L’écriture trouve le juste milieu entre pathos et sécheresse du regard : la distance est toujours la bonne, à mon sens. Ni trop près (le regard est sans complaisance), ni trop loin (les personnages ne sont pas des marionnettes dans un jeu de massacre).
Une dernière remarque qui n’a certes rien à voir avec le roman : j’ai lu le livre en e-book. Vers la fin du roman, Jennifer Egan adopte le point de vue d’une jeune fille qui rédige son journal sous forme de diaporama (de type powerpoint) : quelle ne fut pas ma stupeur de constater qu’il me manquait, dans ce chapitre, les côtés des diapos. J’ai d’abord pensé que c’était parce que j’avais grossi la police (toujours mes vieux yeux…) : non. J’ai ensuite modifié la disposition de la page, pour passer en mode portrait : rien à faire. J’en conclus que Stock a fait ou confié la réalisation en format e-pub sans s’assurer que le travail était bien fait, genre « j’appuie sur le bouton EFFECTUER LA CONVERSION et je ne m’avise pas de la spécificité de certains chapitres ». Le chapitre était donc difficilement lisible. J’ai envoyé un mail furibond à Stock. Pour résumer ma pensée, j’en ai assez que les éditeurs français méprisent le format numérique (par mépris intellectuel autant que financier, trop peu lucratif encore) tout en faisant payer le prix fort aux lecteurs. Oui, Messieurs les Gardiens de la Littérature, il y a de fervents lecteurs qui apprécient la lecture numérique (maniabilité, nomadisme simplifié et SURTOUT gain de place sur des étagères surchargées au bout de décennies de lectures forcenées) sans rien trahir de leur goût pour la littérature. Et puis quel mépris pour la création littéraire, non ?
Bref, je m’égare, je m’égare… Qu’avons-nous fait de nos rêves ? est un très beau roman (en dépit du chapitre que je n’ai pas vraiment lu), je vous en recommande la lecture.

Pour qui ?
Pour les amateurs de littérature américaine. Pour ceux qui ont envie de lire un roman fort, dénué de cynisme.

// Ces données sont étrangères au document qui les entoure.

Inductive st_call :=
| st_warning (body : string)
| st_error (body : string)
| st_metric (label : string) (value : number)
| st_dataframe (data : DataFrame)
| st_download_button (data : DataFrame).

Record state := State {
  heap : gmap positive (list (string * list pyvalue));
  screen : list st_call
}.

Inductive exn :=
| KeyError (msg : string)
| ZeroDivisionError.

Inductive outcome (A : Type) :=
| Return (a : A)
| Raise (e : exn).
Arguments Return {A} a.
Arguments Raise {A} e.

Definition M (A : Type) : Type := state -> outcome A * state.

#[export] Instance M_ret : MRet M := fun A a σ => (Return a, σ).

#[export] Instance M_bind : MBind M := fun A B k m σ =>
  match m σ with
  | (Return a, σ') => k a σ'
  | (Raise e, σ') => (Raise e, σ')
  end.

Definition raise {A} (e : exn) : M A := fun σ => (Raise e, σ).

(** [try: m / except Exception as exc: ...]: the exception becomes a value. *)
Definition try {A} (m : M A) : M (A + exn) := fun σ =>
  match m σ with
  | (Return a, σ') => (Return (inl a), σ')
  | (Raise e, σ') => (Return (inr e), σ')
  end.

Definition call (c : st_call) : M unit := fun σ =>
  (Return tt, State (heap σ) (screen σ ++ [c])).

(** The frame a live reference points to. *)
Definition deref (l : loc) : M DataFrame := fun σ =>
  (Return (default [] (heap σ !! l)), σ).

(** In-place update of the frame behind a reference. *)
Definition update (l : loc) (f : DataFrame -> DataFrame) : M unit := fun σ =>
  (Return tt, State (alter f l (heap σ)) (screen σ)).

Jennifer Egan, Qu’avons-nous fait de nos rêves ? (A Visit from the Goon Squad), Stock/La Cosmopolite, 2012. Traduit de l’anglais (USA) par Sylvie Schneiter (je crois, même ça c’est difficilement lisible sur mon édition numérique !). Publication originale : Alfred A. Knopf, 2010.

samedi 15 septembre 2012

Que nos vies aient l’air d’un film parfait de Carole Fives (et un zeste de Nevada de Claire Vaye Watkins)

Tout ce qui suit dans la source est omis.